Inductive ZodIssue :=
| invalid_type (expected : string) (received : ParsedType)
               (path : list PathSegment)
| invalid_enum_value (options : list string) (received : string)
                     (path : list PathSegment)
| invalid_union (unionErrors : list (list ZodIssue))
                (path : list PathSegment).

Definition ParseResult := (list ZodIssue + JsValue)%type.

(** [util.joinValues(values)]: the options quoted and joined by [" | "]. *)
Fixpoint joinValues (values : list string) : string :=
  match values with
  | [] => ""
  | [v] => "'" ++ v ++ "'"
  | v :: rest => "'" ++ v ++ "' | " ++ joinValues rest
  end.

(** Parses the items of an array one by one, collecting every issue. *)
Fixpoint parse_items (parse_item : list PathSegment -> JsValue -> ParseResult)
    (path : list PathSegment) (i : nat) (items : list JsValue)
  : list ZodIssue + list JsValue :=
  match items with
  | [] => inr []
  | x :: rest =>
      match parse_item (path ++ [Index i]) x,
            parse_items parse_item path (S i) rest with
      | inr v, inr vs => inr (v :: vs)
      | inl e, inr _ => inl e
      | inr _, inl es => inl es
      | inl e, inl es => inl (e ++ es)
      end
  end.

(** [schema._parse(input)] at [path]. *)
Fixpoint parse (t : ZodType) (path : list PathSegment) (input : JsValue)
  : ParseResult :=
  match t with
  | ZodString =>
      match input with
      | JString _ => inr input
      | _ => inl [invalid_type "string" (getParsedType input) path]
      end
  | ZodAny => inr input
  | ZodEnum values =>
      match input with
      | JString s =>
          if existsb (String.eqb s) values then inr input
          else inl [invalid_enum_value values s path]
      | _ => inl [invalid_type (joinValues values) (getParsedType input) path]
      end
  | ZodArray element =>
      match input with
      | JArray items =>
          match parse_items (parse element) path 0%nat items with
          | inr vs => inr (JArray vs)
          | inl es => inl es
          end
      | _ => inl [invalid_type "array" (getParsedType input) path]
      end
  | ZodUnion first second =>
      match parse first path input with
      | inr v => inr v
      | inl e1 =>
          match parse second path input with
          | inr v => inr v
          | inl e2 => inl [invalid_union [e1; e2] path]
          end
      end
  | ZodOptional inner =>
      match input with
      | JUndefined => inr JUndefined
      | _ => parse inner path input
      end
  | ZodDefault inner defaultValue =>
      match input with
      | JUndefined => parse inner path defaultValue
      | _ => parse inner path input
      end
  end.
* * * * * * * * *
Problem to work on>
Each line from the top of the records above through the line containing "(** [util.joinValues(values)]: the" needs to be transcribed exactly, and no line after it.

Answer space>
Inductive ZodIssue :=
| invalid_type (expected : string) (received : ParsedType)
               (path : list PathSegment)
| invalid_enum_value (options : list string) (received : string)
                     (path : list PathSegment)
| invalid_union (unionErrors : list (list ZodIssue))
                (path : list PathSegment).

Definition ParseResult := (list ZodIssue + JsValue)%type.

(** [util.joinValues(values)]: the options quoted and joined by [" | "]. *)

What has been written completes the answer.